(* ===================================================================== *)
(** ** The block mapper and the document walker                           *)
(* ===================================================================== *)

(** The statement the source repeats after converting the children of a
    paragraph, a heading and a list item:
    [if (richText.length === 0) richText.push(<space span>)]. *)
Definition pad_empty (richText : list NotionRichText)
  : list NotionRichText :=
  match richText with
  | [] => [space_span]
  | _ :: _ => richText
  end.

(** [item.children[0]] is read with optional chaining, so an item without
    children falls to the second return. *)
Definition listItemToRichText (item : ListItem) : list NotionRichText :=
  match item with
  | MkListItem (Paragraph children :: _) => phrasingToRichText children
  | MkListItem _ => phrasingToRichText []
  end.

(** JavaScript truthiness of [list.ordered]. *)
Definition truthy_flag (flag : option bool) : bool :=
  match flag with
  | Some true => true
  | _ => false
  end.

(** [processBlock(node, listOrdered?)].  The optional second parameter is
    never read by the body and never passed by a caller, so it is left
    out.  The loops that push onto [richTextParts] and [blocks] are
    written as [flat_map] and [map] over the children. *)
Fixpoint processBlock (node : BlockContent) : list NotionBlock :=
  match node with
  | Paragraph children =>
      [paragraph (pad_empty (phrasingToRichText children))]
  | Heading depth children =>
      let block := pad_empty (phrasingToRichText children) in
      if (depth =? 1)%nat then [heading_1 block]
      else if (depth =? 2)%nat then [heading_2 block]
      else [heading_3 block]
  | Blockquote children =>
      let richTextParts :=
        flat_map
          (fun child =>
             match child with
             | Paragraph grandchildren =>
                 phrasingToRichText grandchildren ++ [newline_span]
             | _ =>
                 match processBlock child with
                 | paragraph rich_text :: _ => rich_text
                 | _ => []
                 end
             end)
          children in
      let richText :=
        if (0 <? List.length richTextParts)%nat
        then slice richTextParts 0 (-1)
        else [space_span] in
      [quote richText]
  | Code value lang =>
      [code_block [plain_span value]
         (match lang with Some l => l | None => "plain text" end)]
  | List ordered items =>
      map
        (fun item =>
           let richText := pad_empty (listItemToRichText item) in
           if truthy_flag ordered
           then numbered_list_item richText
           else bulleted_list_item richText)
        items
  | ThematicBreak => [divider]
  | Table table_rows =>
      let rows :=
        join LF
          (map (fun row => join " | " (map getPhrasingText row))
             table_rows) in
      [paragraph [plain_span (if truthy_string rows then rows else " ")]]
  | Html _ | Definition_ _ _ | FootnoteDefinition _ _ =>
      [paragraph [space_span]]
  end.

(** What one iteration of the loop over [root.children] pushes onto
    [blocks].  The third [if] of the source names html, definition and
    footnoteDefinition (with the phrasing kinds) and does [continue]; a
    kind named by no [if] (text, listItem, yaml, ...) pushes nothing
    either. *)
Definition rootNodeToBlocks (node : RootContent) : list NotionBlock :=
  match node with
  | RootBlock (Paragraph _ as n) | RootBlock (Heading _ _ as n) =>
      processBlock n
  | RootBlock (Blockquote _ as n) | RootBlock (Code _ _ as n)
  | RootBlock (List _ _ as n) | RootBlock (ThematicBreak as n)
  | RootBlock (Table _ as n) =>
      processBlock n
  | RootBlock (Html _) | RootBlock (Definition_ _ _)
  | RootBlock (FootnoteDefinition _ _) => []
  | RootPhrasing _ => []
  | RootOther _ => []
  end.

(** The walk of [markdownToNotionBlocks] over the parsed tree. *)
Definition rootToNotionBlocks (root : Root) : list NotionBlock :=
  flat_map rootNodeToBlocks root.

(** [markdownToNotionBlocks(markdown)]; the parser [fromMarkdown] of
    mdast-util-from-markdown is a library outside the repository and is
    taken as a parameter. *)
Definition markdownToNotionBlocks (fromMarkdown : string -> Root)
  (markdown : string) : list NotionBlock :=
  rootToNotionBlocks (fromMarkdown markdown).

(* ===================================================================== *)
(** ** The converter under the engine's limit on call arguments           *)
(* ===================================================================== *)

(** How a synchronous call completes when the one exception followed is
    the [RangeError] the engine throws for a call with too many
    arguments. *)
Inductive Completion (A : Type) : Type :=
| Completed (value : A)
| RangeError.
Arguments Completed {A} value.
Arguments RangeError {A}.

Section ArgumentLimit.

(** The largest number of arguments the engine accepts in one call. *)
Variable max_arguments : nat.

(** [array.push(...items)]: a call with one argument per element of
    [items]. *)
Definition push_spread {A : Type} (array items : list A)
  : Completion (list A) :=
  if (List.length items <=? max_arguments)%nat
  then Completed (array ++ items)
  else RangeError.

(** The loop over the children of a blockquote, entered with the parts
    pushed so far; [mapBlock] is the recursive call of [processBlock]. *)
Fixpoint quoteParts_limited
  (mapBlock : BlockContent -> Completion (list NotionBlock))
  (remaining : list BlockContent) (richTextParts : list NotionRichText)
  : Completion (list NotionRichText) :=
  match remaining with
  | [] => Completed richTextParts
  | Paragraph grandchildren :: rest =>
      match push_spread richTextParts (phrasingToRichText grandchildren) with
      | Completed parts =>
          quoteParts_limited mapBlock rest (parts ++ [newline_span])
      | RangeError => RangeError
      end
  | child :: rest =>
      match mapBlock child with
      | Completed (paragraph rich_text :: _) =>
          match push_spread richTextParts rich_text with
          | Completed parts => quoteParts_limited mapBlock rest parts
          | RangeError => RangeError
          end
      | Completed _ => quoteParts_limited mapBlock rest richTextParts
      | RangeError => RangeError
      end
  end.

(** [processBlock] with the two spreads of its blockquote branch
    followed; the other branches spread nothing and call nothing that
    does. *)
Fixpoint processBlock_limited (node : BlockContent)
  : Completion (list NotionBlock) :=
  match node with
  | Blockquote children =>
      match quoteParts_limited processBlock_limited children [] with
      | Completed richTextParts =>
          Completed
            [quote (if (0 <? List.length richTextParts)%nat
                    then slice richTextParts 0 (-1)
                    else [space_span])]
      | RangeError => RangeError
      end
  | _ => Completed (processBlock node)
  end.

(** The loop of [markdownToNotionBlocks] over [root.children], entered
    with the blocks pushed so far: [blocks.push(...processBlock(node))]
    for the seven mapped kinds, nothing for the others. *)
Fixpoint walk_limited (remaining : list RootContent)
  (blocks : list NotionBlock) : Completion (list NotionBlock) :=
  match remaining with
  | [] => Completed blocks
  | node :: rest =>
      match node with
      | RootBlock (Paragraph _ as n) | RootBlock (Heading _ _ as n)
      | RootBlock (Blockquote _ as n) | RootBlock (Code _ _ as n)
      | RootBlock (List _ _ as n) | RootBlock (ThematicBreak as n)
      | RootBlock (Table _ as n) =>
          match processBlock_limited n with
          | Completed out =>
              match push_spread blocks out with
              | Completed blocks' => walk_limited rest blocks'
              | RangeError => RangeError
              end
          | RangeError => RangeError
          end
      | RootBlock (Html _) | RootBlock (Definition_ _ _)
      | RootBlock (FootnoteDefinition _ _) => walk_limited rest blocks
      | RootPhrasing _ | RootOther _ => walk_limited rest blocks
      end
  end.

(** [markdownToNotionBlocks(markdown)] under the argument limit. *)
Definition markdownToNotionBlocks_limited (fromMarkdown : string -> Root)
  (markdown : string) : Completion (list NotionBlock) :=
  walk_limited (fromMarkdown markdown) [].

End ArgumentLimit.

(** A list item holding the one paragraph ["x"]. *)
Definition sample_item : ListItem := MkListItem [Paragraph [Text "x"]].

> Work required: In the reply, include exactly the lines from the beginning of the entries above through the line holding "[if (richText.length === 0)", and nothing besides.

> Result for this task:
(* ===================================================================== *)
(** ** The block mapper and the document walker                           *)
(* ===================================================================== *)

(** The statement the source repeats after converting the children of a
    paragraph, a heading and a list item:
    [if (richText.length === 0) richText.push(<space span>)]. *)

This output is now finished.